When thinking about microbes, one may imagine primitive and ultimately solitary creatures concerned only with their own reproduction. In fact, scientists usually study micro-organisms in isolation from other cells, without possibility for interaction. The underlying assumption is that wherever they are found – in a primordial sludge, a petri dish in a lab, maybe even inside another living being – they are solely concerned with their own ability to reproduce. As a result, they will battle any other organism they encounter for space, nutrients and the resulting ability to divide faster.
Professor Foster from the Department of Zoology at the University of Oxford is working to change this rather narrow view of microbial interaction. He studies the concepts of co-operation and social behaviour in the world of micro-organisms. After all, he says, a lot of the effects microbes have on us – whether good or bad – are associated with how they interact among themselves. The notion that single-celled organisms are too primitive to do anything other than multiply as quickly as possible and directly compete against all other organisms they encounter is incorrect: microbes certainly interact and co-operate with each other in a variety of ways.

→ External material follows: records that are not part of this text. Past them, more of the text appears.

(* ===== verification/Jobs.v ===== *)
(** * Durable jobs ([internal/bus/nats.go])

    The stream of background work: a publish with its duplicate window, and what becomes of a
    job at each delivery.  JetStream itself is a parameter. *)

From stdpp Require Import base tactics list strings.
From Stdlib Require Import ZArith Lia.
From S2P Require Import Prelude GoString.

Set Default Goal Selector "!".
Open Scope Z_scope.

Definition SubjectJobMediaProcess : string := "SOBH.jobs.media.process".
Definition SubjectJobPushSend : string := "SOBH.jobs.push.send".
Definition SubjectJobSearchIndex : string := "SOBH.jobs.search.index".
Definition SubjectJobNewsPublish : string := "SOBH.jobs.news.publish".
(** The stream's [Duplicates]. *)
Definition Duplicates : Z := 5 * minute.

(** ** Publishing *)

Record Job (P : Type) := MkJob { jb_ID : string; jb_Type : string; jb_Payload : P; jb_CreatedAt : time }.
Arguments MkJob {P}.
Arguments jb_ID {P}.
Arguments jb_Type {P}.
Arguments jb_Payload {P}.
Arguments jb_CreatedAt {P}.

(** Whether an identifier was taken by a job of the last five minutes. *)
Definition recent {P} (now : time) (id : string) (l : list (Job P)) : bool :=
  existsb (λ j, bool_decide (jb_ID j = id) && (now - jb_CreatedAt j <? Duplicates)) l.
(** A publish the server acknowledges stores the job, unless its identifier is one it has
    seen within the window; it may also fail. *)
Class JetStream (P : Type) := {
  js_Publish : Job P → list (Job P) → option (list (Job P));
  js_Publish_stores : ∀ j l l', js_Publish j l = Some l' →
    l' = if negb (bool_decide (jb_ID j = ""%string)) && recent (jb_CreatedAt j) (jb_ID j) l then l else l ++ [j];
}.
Inductive buserr := ErrPublish.
Definition PublishJob `{JetStream P} (now : time) (subject dedupeID : string) (payload : P) : prog (list (Job P)) buserr () := λ l,
  match js_Publish (MkJob dedupeID subject payload now) l with
  | Some l' => (Ok (), l')
  | None => (Err ErrPublish, l)
  end.

(** A server that is always up. *)
Definition live_stream (P : Type) : JetStream P.
Proof.
  refine {| js_Publish := λ j l,
    Some (if negb (bool_decide (jb_ID j = ""%string)) && recent (jb_CreatedAt j) (jb_ID j) l then l else l ++ [j]) |}.
  by intros j l l' [= <-].
Defined.

(** ** Consuming *)

Inductive outcome := Handled | Failed | Panicked | Malformed.
Inductive verdict := Ack | Nak | NakWithDelay (delay : Z) | Term.
Definition retry_delay (attempt : Z) : Z := Z.shiftl 1 (Z.min attempt 6) * second.
Definition handleJob (maxRetries attempt : Z) (o : outcome) : verdict :=
  match o with
  | Panicked => Nak
  | Malformed => Term
  | Failed => if maxRetries <? attempt then Term else NakWithDelay (retry_delay attempt)
  | Handled => Ack
  end.
(** [ConsumeJobs]: the consumer is bound with [MaxDeliver(maxRetries+1)]. *)
Definition max_deliver (maxRetries : Z) : Z := maxRetries + 1.
Definition handed_back (v : verdict) : bool := match v with Nak | NakWithDelay _ => true | _ => false end.
(** A message handed back is delivered again, until it has been delivered that often. *)
Class Redelivery := {
  redelivers : Z → Z → verdict → bool;
  redelivers_spec : ∀ maxDeliver attempt v, redelivers maxDeliver attempt v = handed_back v && (attempt <? maxDeliver);
}.
(** The verdicts on one job, attempt by attempt. *)
Fixpoint deliveries `{Redelivery} (fuel : nat) (maxRetries attempt : Z) (outcomes : Z → outcome) : list verdict :=
  match fuel with
  | O => []
  | S fuel =>
      let v := handleJob maxRetries attempt (outcomes attempt) in
      v :: (if redelivers (max_deliver maxRetries) attempt v then deliveries fuel maxRetries (attempt + 1) outcomes else [])
  end.

(** ** What becomes of a job *)

Section theory.
Context `{Redelivery}.

Lemma PublishJob_run `{JetStream P} now subject id (payload : P) l l' : PublishJob now subject id payload l = (Ok (), l') →
  l' = if negb (bool_decide (id = ""%string)) && recent now id l then l else l ++ [MkJob id subject payload now].
Proof.
  unfold PublishJob. destruct (js_Publish _ l) as [l''|] eqn:Hp; [|done]. intros [= <-]. by apply js_Publish_stores in Hp.
Qed.
Lemma retry_delay_bound attempt : 0 <= attempt → second <= retry_delay attempt <= 64 * second.
Proof.
  intros Ha. unfold retry_delay. rewrite Z.shiftl_mul_pow2 by lia. rewrite Z.mul_1_l.
  assert (2 ^ 0 <= 2 ^ Z.min attempt 6 <= 2 ^ 6) as Hb by (split; apply Z.pow_le_mono_r; lia). unfold second. lia.
Qed.
Lemma deliveries_run fuel maxRetries attempt outcomes vs : 0 < attempt <= max_deliver maxRetries →
  max_deliver maxRetries - attempt < Z.of_nat fuel → vs = deliveries fuel maxRetries attempt outcomes →
  Z.of_nat (length vs) <= max_deliver maxRetries - attempt + 1 ∧
  (∀ v, v ∈ vs → ∀ delay, v = NakWithDelay delay → second <= delay <= 64 * second) ∧
  (∀ k, attempt <= k <= max_deliver maxRetries → (∀ j, attempt <= j < k → outcomes j ∈ [Failed; Panicked]) → outcomes k = Handled →
     last vs = Some Ack ∧ Z.of_nat (length vs) = k - attempt + 1) ∧
  ((∀ j, attempt <= j <= max_deliver maxRetries → outcomes j = Failed) →
     last vs = Some Term ∧ Z.of_nat (length vs) = max_deliver maxRetries - attempt + 1).
Proof.
  unfold max_deliver. revert attempt vs. induction fuel as [|fuel IH]; intros attempt vs Ha Hf ->; [lia|]. simpl deliveries.
  set (v := handleJob maxRetries attempt (outcomes attempt)). rewrite redelivers_spec. unfold max_deliver.
  assert (∀ delay, v = NakWithDelay delay → second <= delay <= 64 * second) as Hdelay.
  { intros delay. subst v. unfold handleJob. destruct (outcomes attempt); [done| |done|done].
    destruct (maxRetries <? attempt); [done|]. intros [= <-]. apply retry_delay_bound. lia. }
  destruct (handed_back v && (attempt <? maxRetries + 1)) eqn:Hback.
  - apply andb_true_iff in Hback as [Hb Hlt%Z.ltb_lt]. destruct (IH (attempt + 1) (deliveries fuel maxRetries (attempt + 1) outcomes)) as (Hlen & Hd & Hok & Hbad); [lia|lia|reflexivity|].
    split; [simpl length; lia|]. split; [|split].
    + intros v' [->|Hv']%elem_of_cons; [exact Hdelay|by apply Hd].
    + intros k Hk Hj Hh. assert (k ≠ attempt) as Hne.
      { intros ->. subst v. rewrite Hh in Hb. discriminate Hb. }
      destruct (Hok k) as [Hlast Hl]; [lia|intros j Hj'; apply Hj; lia|done|].
      split; [|simpl length; lia]. rewrite last_cons, Hlast. done.
    + intros Hall. destruct Hbad as [Hlast Hl]; [intros j Hj; apply Hall; lia|]. split; [|simpl length; lia]. by rewrite last_cons, Hlast.
  - split; [simpl length; lia|]. split; [|split].
    + intros v' [->|[]%elem_of_nil]%elem_of_cons. exact Hdelay.
    + intros k Hk Hj Hh. destruct (decide (k = attempt)) as [->|Hne].
      * subst v. rewrite Hh. simpl. split; [done|lia].
      * exfalso. assert (outcomes attempt ∈ [Failed; Panicked]) as Ho by (apply Hj; lia). apply andb_false_iff in Hback as [Hb|Hb].
        -- subst v. unfold handleJob in Hb. apply elem_of_cons in Ho as [Ho|Ho]; [|apply list_elem_of_singleton in Ho].
           ++ rewrite Ho in Hb. rewrite (proj2 (Z.ltb_ge _ _)) in Hb by lia. discriminate Hb.
           ++ rewrite Ho in Hb. discriminate Hb.
        -- apply Z.ltb_ge in Hb. lia.
    + intros Hall. subst v. rewrite (Hall attempt) in * by lia. unfold handleJob in *. destruct (maxRetries <? attempt) eqn:Hr.
      * apply Z.ltb_lt in Hr. simpl. split; [done|lia].
      * apply Z.ltb_ge in Hr. simpl in Hback. apply Z.ltb_ge in Hback. lia.
Qed.

(** A job is settled after a bounded number of deliveries.  It is delivered at most once
    more than its retries, each wait between one second and sixty-four; if it is handled at
    some attempt after failing or panicking at the earlier ones it is acknowledged at that
    attempt, and if it fails every time the last delivery terminates it. *)
Lemma jobs_are_settled maxRetries outcomes : 0 <= maxRetries →
  let vs := deliveries (Z.to_nat (max_deliver maxRetries)) maxRetries 1 outcomes in
  0 < Z.of_nat (length vs) <= max_deliver maxRetries ∧
  (∀ v, v ∈ vs → ∀ delay, v = NakWithDelay delay → second <= delay <= 64 * second) ∧
  (∀ k, 1 <= k <= max_deliver maxRetries → (∀ j, 1 <= j < k → outcomes j ∈ [Failed; Panicked]) → outcomes k = Handled →
     last vs = Some Ack ∧ Z.of_nat (length vs) = k) ∧
  ((∀ j, 1 <= j <= max_deliver maxRetries → outcomes j = Failed) → last vs = Some Term ∧ Z.of_nat (length vs) = max_deliver maxRetries).
Proof.
  intros Hr vs. destruct (deliveries_run (Z.to_nat (max_deliver maxRetries)) maxRetries 1 outcomes vs) as (Hlen & Hd & Hok & Hbad);
    [unfold max_deliver; lia..|done|].
  split; [|split; [exact Hd|split]].
  - split; [|lia]. subst vs. unfold max_deliver. destruct (Z.to_nat (maxRetries + 1)) eqn:Hn; [lia|]. simpl length. lia.
  - intros k Hk Hj Hh. destruct (Hok k Hk Hj Hh) as [? ?]. split; [done|]. lia.
  - intros Hall. destruct (Hbad Hall) as [? ?]. split; [done|]. lia.
Qed.
End theory.

Definition nats_redelivery : Redelivery.
Proof. by refine {| redelivers := λ maxDeliver attempt v, handed_back v && (attempt <? maxDeliver) |}. Defined.
#[local] Existing Instance nats_redelivery.
(** A push job that fails twice before it gets through. *)
Definition flaky (attempt : Z) : outcome := if attempt <? 3 then Failed else Handled.
Lemma jobs_are_settled_witness :
  let vs := deliveries (Z.to_nat (max_deliver 4)) 4 1 flaky in
  0 < Z.of_nat (length vs) <= max_deliver 4 ∧
  (∀ v, v ∈ vs → ∀ delay, v = NakWithDelay delay → second <= delay <= 64 * second) ∧
  (∀ k, 1 <= k <= max_deliver 4 → (∀ j, 1 <= j < k → flaky j ∈ [Failed; Panicked]) → flaky k = Handled →
     last vs = Some Ack ∧ Z.of_nat (length vs) = k) ∧
  ((∀ j, 1 <= j <= max_deliver 4 → flaky j = Failed) → last vs = Some Term ∧ Z.of_nat (length vs) = max_deliver 4).
Proof. apply (jobs_are_settled 4 flaky). lia. Defined.
Example flaky_deliveries : deliveries 5 4 1 flaky = [NakWithDelay (2 * second); NakWithDelay (4 * second); Ack].
Proof. reflexivity. Qed.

At first glance, the concept of “social” interaction as we know it in humans cannot easily be transcribed to the world of microbes. However, Professor Foster notes that it is important to remember that micro-organisms don’t “think”; the conscious reasoning and awareness of future benefits that characterise human relationships simply don’t apply. Microbes interact on a more primordial, purely molecular level – but upon closer observation the social aspect becomes apparent.

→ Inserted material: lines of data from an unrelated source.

(* ===== verification/NotificationsTheory.v ===== *)
(** * Notifications: the theorems

    A breaking story reaches everybody who asked for it once; a push is tried on every live
    device and on none twice; a push token belongs to whoever registered it last. *)

From stdpp Require Import base tactics list sorting gmap strings.
From Stdlib Require Import ZArith Lia.
From S2P Require Import Prelude GoString Httpx Store Social Jobs Notifications PushSenders.

Set Default Goal Selector "!".
Open Scope Z_scope.

(** ** A breaking story *)

Section breaking.
Context `{JetStream push_job} (offset : time → Z).
Implicit Types (d : notifydb).

Lemma order_of_NoDup (l : list N) : NoDup l → NoDup (order_by Z.of_N l).
Proof. by rewrite order_by_Permutation. Qed.
Lemma audience_NoDup d : NoDup (audience d).
Proof. apply order_of_NoDup, NoDup_fst_rows_where. Qed.
Lemma elem_of_audience u d : u ∈ audience d ↔ ∃ s, notification_settings d !! u = Some s ∧ wants_breaking u s d = true.
Proof.
  unfold audience. rewrite elem_of_order_by, elem_of_fst_rows_where, fmap_Some. split; intros (s & Hs & Hw); exists s; by rewrite ?Hw.
Qed.

Definition story_note (now : time) (p : news_job) (u : uuid) : notification_row :=
  MkNotificationRow u TypeBreakingNews (breakingTitle (nj_locale p)) (nj_title p) (news_data p) "high" None now.
Definition story_push (ids : uuid → uuid) (p : news_job) d (u : uuid) : push_job :=
  push_of (ids u) u TypeBreakingNews (breakingTitle (nj_locale p)) (nj_title p) (news_data p) "high" (notification_settings d !! u).
(** What telling some readers does. *)
Record dispatched (now : time) (ids : uuid → uuid) (p : news_job) (us : list uuid) d d' : Prop := {
  di_notes : ∀ id n, notifications d' !! id = Some n ↔
    notifications d !! id = Some n ∨ ∃ u, u ∈ us ∧ id = ids u ∧ n = story_note now p u;
  di_jobs : ∃ new, ny_jobs d' = ny_jobs d ++ new ∧
    ∀ j, j ∈ new → jb_Type j = SubjectJobPushSend ∧
      ∃ u, u ∈ us ∧ jb_Payload j = story_push ids p d u ∧ quiet_now offset now TypeBreakingNews (notification_settings d !! u) = false;
  di_settings : notification_settings d' = notification_settings d;
  di_graph : ny_graph d' = ny_graph d;
  di_tokens : push_tokens d' = push_tokens d;
  di_deliveries : notification_deliveries d' = notification_deliveries d;
}.
Lemma dispatched_nil now ids p d : dispatched now ids p [] d d.
Proof.
  split; [|exists []|done..].
  - intros id n. split; [by left|]. by intros [|(u & []%elem_of_nil & _)].
  - rewrite app_nil_r. split; [done|]. by intros j ?%elem_of_nil.
Qed.
Lemma dispatched_app now ids p us1 us2 d1 d2 d3 : dispatched now ids p us1 d1 d2 → dispatched now ids p us2 d2 d3 →
  dispatched now ids p (us1 ++ us2) d1 d3.
Proof.
  intros [N1 (n1 & J1 & J1') S1 G1 T1 D1] [N2 (n2 & J2 & J2') S2 G2 T2 D2]. split; [|exists (n1 ++ n2)|congruence..].
  - intros id n. rewrite N2, N1. setoid_rewrite elem_of_app. naive_solver.
  - split; [by rewrite J2, J1, app_assoc|]. intros j [Hj|Hj]%elem_of_app.
    + destruct (J1' j Hj) as (? & u & ? & ?). split; [done|]. exists u. by rewrite elem_of_app; auto.
    + destruct (J2' j Hj) as (? & u & ? & Hp & Hq). split; [done|]. exists u. unfold story_push in *. rewrite S1 in Hp, Hq. by rewrite elem_of_app; auto.
Qed.
Lemma audience_same d d' : notification_settings d' = notification_settings d → ny_graph d' = ny_graph d → audience d' = audience d.
Proof. intros Hs Hg. unfold audience, wants_breaking. by rewrite Hs, Hg. Qed.
(* ===== verification/DataRights.v ===== *)
(** * Data rights ([internal/datarights], [internal/worker]: carryOutDataRequests)

    A copy of what is held about a person and the deletion of their account: the requests, the
    worker that carries them out and everything the two touch.  The tables are those of the
    other components, the [users] table being seen by three of them; [stamp] is how a time is
    written in JSON, [marshal] is [json.MarshalIndent]; IP columns are left out. *)

From stdpp Require Import base tactics list sorting gmap strings relations.
From Stdlib Require Import ZArith Lia.
From S2P Require Import Prelude Steps GoString Httpx Store AuthStore Auth Social Organise SecretChat Notifications Stories Http.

There are four types of social interaction in microbes, characterised by their impact on both the actor and the affected cell. Any action undertaken by an organism can be either beneficial or harmful to itself and to the recipient cell as well. An organism putting the benefit of others before itself is known as “altruistic”, such as worker bees who never reproduce and exist purely for the benefit of the Queen bee.
By contrast, “mutually beneficial” co-operation occurs if an action benefits both organisms involved. Consider the bacterium Rhizobia, which lives on plant roots and converts nitrogen into a form that the plants can use. Too much oxygen prevents this process from working, however, so it is crucial for Rhizobia that oxygen concentrations are low in its surroundings. In order to aid Rhizobia, plant roots produce cells that are extremely effective at taking up oxygen (but not nitrogen). This allows Rhizobia to produce nitrogen, which it will then supply to the plant through its roots. Both Rhizobia and the plant, therefore, benefit from each other’s actions.
A more unusual microbial scenario is the “spiteful” behaviour observed in Escherichia coli bacteria. E. coli often grows in large accumulations of microbes called biofilms, in which they coexist with many other species. In such an environment competition is intense – and E. coli have an innovative, and somewhat gruesome, way to gain more space and nutrients for themselves. Since neighbouring E. coli tend to be genetically identical, it is an evolutionary success for one individual bacterium if as many around it as possible survive to divide.
While cell division is the ultimate goal, then, damage to the DNA of a bacterium lowers its chances of successful division. Therefore, E. coli with higher levels of DNA damage may release a toxin called colicin which kills nearby non-E. coli organisms. However, this process causes the bacterium to “burst” and die. By sacrificing itself in this manner, the bacterium clears more space and makes resources available for other E. coli, killing itself but increasing the likelihood that its genetic material is passed on by nearby identical bacteria. In E. coli’s spiteful behaviour towards other bacteria, then, we find altruistic behaviour towards other members of its own species which allows them to be more successful.
It is almost impossible to simulate a truly lifelike natural environment in a lab – there are simply too many factors to control. For example, we can study exactly how a bird’s wing allows it to fly in a lab – but this may not help us understand the bird’s flight patterns in the sky. Professor Foster says that this remains something of an obstacle as laboratory techniques underlie any microbiologist’s work. However, he thinks that social interactions must be considered when putting findings from the laboratory into a real-world context.